Mr Gwilym said employers traditionally look for apprentices in their home city or state, then look for labour interstate if it cannot be found closer to base.

“The last call is to look for labour through brokers and migration programs,” he said.

“That market will be depleted and it will be harder for those brokers to get that labour here because of the nervousness of people overseas travelling to Australia with no assurance that they will be supported.

“People with 457 and later TSS visas are not entitled to money from JobKeeper and are not covered under the apprenticeship and traineeship grants.

“That has given us a problem in some companies that have to source highly skilled international tradespeople.

“It sends a message to potential skilled migrants who come to Australia on a temporary work visa that they will probably not be covered under programs of this nature.

“In the future, because they won’t be covered, there will be a reluctance for people to come here.

“This is important because Australia has had a critical skills shortage in most automotive occupations – most particularly in body repair (panel and paint), light- and heavy-vehicle mechanics and auto electrics – and we have been in a skill shortage in some cases for more than two decades.

“We already know we can’t fill that skill shortage domestically – we have been trying for years.

“What COVID-19 will do, whether we like it or not, will further slow the automotive business which means that many employers will look to shed labour. In some cases that will be apprenticeship labour and group training companies – labour hire – which will bear the brunt of that because employers will pass that labour back to them.

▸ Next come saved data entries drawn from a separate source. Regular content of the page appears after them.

(** A literal [c] of a pattern compiled with [re.IGNORECASE] (lowercase
    already) against the code point [x]: [x] lowers to [c], or is one of
    the code points that [re] treats as equal to [c] because their
    uppercase is the same (U+0131 for [i], U+017F for [s]). *)
Definition ci_match (c x : N) : bool :=
  (re_lower x =? c)
  || ((c =? 105) && (x =? 305))
  || ((c =? 115) && (x =? 383)).

(** [p+] then the continuation [k], the longest repetition first; [k] gets
    the text that the repetition took and the rest of the subject. *)
Fixpoint greedy {A} (p : N -> bool) (k : str -> str -> option A) (s : str)
  : option A :=
  match s with
  | [] => None
  | c :: s' =>
      if p c then
        match greedy p (fun w => k (c :: w)) s' with
        | Some r => Some r
        | None => k [c] s'
        end
      else None
  end.

(** A match of the pattern at the start of [s]: the groups it captured. *)
Fixpoint match_here (pat : list item) (s : str) : option (list str) :=
  match pat with
  | [] => Some []
  | Lit c :: pat' =>
      match s with
      | x :: s' => if ci_match c x then match_here pat' s' else None
      | [] => None
      end
  | Cls k :: pat' =>
      match s with
      | x :: s' => if in_cls k x then match_here pat' s' else None
      | [] => None
      end
  | Plus k :: pat' =>
      greedy (in_cls k) (fun _ rest => match_here pat' rest) s
  | Group k :: pat' =>
      greedy (in_cls k)
             (fun w rest => option_map (cons w) (match_here pat' rest)) s
  end.

(** [re.search(pat, s, re.IGNORECASE)]: the match at the leftmost position
    that has one. *)
Fixpoint re_search (pat : list item) (s : str) : option (list str) :=
  match match_here pat s with
  | Some m => Some m
  | None =>
      match s with
      | [] => None
      | _ :: s' => re_search pat s'
      end
  end.

(** [m.group(n)] for [n >= 1]. *)
Definition group (m : list str) (n : nat) : str := nth (pred n) m [].

Definition lits (s : string) : list item := map Lit (u s).

(** The classes of the pattern. *)
Definition cls_not_gt : cls := CSet true [62].
Definition cls_quote : cls := CSet false [dq; sq].
Definition cls_not_dq_hash : cls := CSet true [dq; 35].
Definition cls_not_quote : cls := CSet true [dq; sq].

(** The pattern of [parse_bootstrap_config] (yallah.py, line 32).  With Q
    for the class of the two quote characters, D for the double quote and
    S for the single quote it reads
      <script[^>]+id=Qcl-bootstrapQ[^>]+src=Q([^D#]+)#([^DS]+)Q *)
Definition bootstrap_re : list item :=
  lits "<script" ++ [Plus cls_not_gt]
  ++ lits "id=" ++ [Cls cls_quote] ++ lits "cl-bootstrap" ++ [Cls cls_quote]
  ++ [Plus cls_not_gt]
  ++ lits "src="
  ++ [Cls cls_quote; Group cls_not_dq_hash; Lit 35; Group cls_not_quote;
      Cls cls_quote].

(** ** [base64.b64decode] and [bytes.decode] *)

Definition bytes := list N.

Definition mk_exn (cls msg : string) : exn := Exception (u cls) (u msg).

(** The value of a character of the base64 alphabet. *)
Definition b64_value (ch : N) : option N :=
  if (65 <=? ch) && (ch <=? 90) then Some (ch - 65)
  else if (97 <=? ch) && (ch <=? 122) then Some (ch - 71)
  else if (48 <=? ch) && (ch <=? 57) then Some (ch + 4)
  else if ch =? 43 then Some 62
  else if ch =? 47 then Some 63
  else None.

“That’s not being critical of them, that’s their role.”

Mr Gwilym said that “what it does do, in the long term, is create a better environment for the skilled workers we have now and the apprentices who stay with their employer”.

He urged apprentices that are now in JobKeeper to be patient because the industry will come back.

“They should work with their employer and stay in the industry. History will show we need them,” he said.

“Employers should work as hard as possible to retain their apprentices and apprentices should be as flexible as they can to maintain their employment.”